Nos guste o no, el presidente de la República representa la autoridad máxima del Ejecutivo. Los ministros representan instituciones vitales para el país. Se puede y se debe fiscalizar toda gestión pública, se debe exigir transparencia y señalar errores, pero sin faltas de respeto y sin la agresión verbal, mucho menos ofrecer un espectáculo de “mala crianza”.
Los insultos no solo deslegitiman a las personas, sino que envían un mensaje erróneo a la sociedad, porque cualquier autoridad puede ser irrespetada sin consecuencia. Uno como padre de familia deja que le falten el respeto en casa y se convierte en el primer paso hacia la anarquía.
No trato de blindar a los funcionarios del escrutinio, sino de devolverle al debate público su carácter civilizado y constructivo. Los insultos hacia cualquier autoridad constituyen faltas a la ética e incluso hasta delitos, dependiendo del contexto, la intención y el canal por el cual se difunden. Esta falta de respeto mina la investidura y no a la persona que es “ave de paso”.

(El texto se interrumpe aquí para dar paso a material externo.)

Definition check_hashes (password hashed_text : string) : bool :=
  if make_hashes password =? hashed_text then true else false.

(** The statement each operation hands to the engine. *)
Definition add_user_statement (username password : string) : statement :=
  {| sql := "INSERT INTO users(username, password) VALUES (?,?)";
     params := [Some username; Some (make_hashes password)] |}.

Definition login_user_statement (username password : string) : statement :=
  {| sql := "SELECT * FROM users WHERE username =? AND password = ?";
     params := [Some username; Some (make_hashes password)] |}.

Definition save_history_statement
  (username timestamp filename category : string) (summary : value)
  : statement :=
  {| sql := "INSERT INTO history (username, timestamp, filename, category, summary) VALUES (?,?,?,?,?)";
     params := [Some username; Some timestamp; Some filename; Some category;
                summary] |}.

(** The f-string of [get_user_history]: the username is pasted in the text. *)
Definition get_user_history_statement (username : string) : statement :=
  {| sql := "SELECT timestamp, filename, category, summary FROM history WHERE username = '"
            ++ username ++ "' ORDER BY id DESC";
     params := [] |}.

(** [add_user]: [True] after the insert and the commit, [False] on
    [sqlite3.IntegrityError]; any other exception escapes. *)
Definition add_user (username password : string) (file : database)
  : option (outcome bool * database) :=
  let conn := connect file in
  match execute (add_user_statement username password) conn with
  | Some (Returned _, conn) =>
      let conn := commit conn in
      Some (Returned true, close conn)
  | Some (Raised e, conn) =>
      if exn_class e =? "sqlite3.IntegrityError"
      then Some (Returned false, close conn)
      else Some (Raised e, close conn)
  | None => None
  end.

(** [login_user]: the rows fetched ([fetchall]); the caller tests the list
    for truthiness. *)
Definition login_user (username password : string) (file : database)
  : option (outcome (list row) * database) :=
  let conn := connect file in
  match execute (login_user_statement username password) conn with
  | Some (Returned data, conn) => Some (Returned data, close conn)
  | Some (Raised e, conn) => Some (Raised e, close conn)
  | None => None
  end.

Más allá de lo jurídico, lo que se necesita es que los Partidos Políticos formen a sus correligionarios, que les enseñen que se debe disentir sin destruir, fiscalizar sin humillar, exigir sin perder el respeto. Porque sin respeto no hay diálogo, y sin diálogo no hay democracia; lo que provoca es un ciclo de anarquía generalizada.
Esta situación responde, en gran parte, a una causa estructural; la falta de formación de los políticos dentro de sus organizaciones partidistas. Los partidos políticos que funcionan no forman liderazgos responsables, técnicos ni éticos. Más que forjar ciudadanos con vocación pública, operan como “clicas delincuenciales” para ocupar cargos, sin responsabilidad formativa ni ejemplo de probidad.
El Artículo 2 de la Constitución es claro: «Es deber del Estado garantizarles a los habitantes de la República la vida, la libertad, la justicia, la seguridad, la paz y el desarrollo integral de la persona». Si el lenguaje político se convierte en una máquina de insultos, difícilmente podrá garantizar seguridad ni justicia.
Hay que fiscalizar, sí. Pero también hay que respetar. Porque si destruimos la autoridad por dentro, no habrá institución que aguante por fuera y vamos a afectar la gobernabilidad, porque nadie respeta a nadie y todos se sienten con la vocación de poder insultar hasta lo más sagrado de su casa.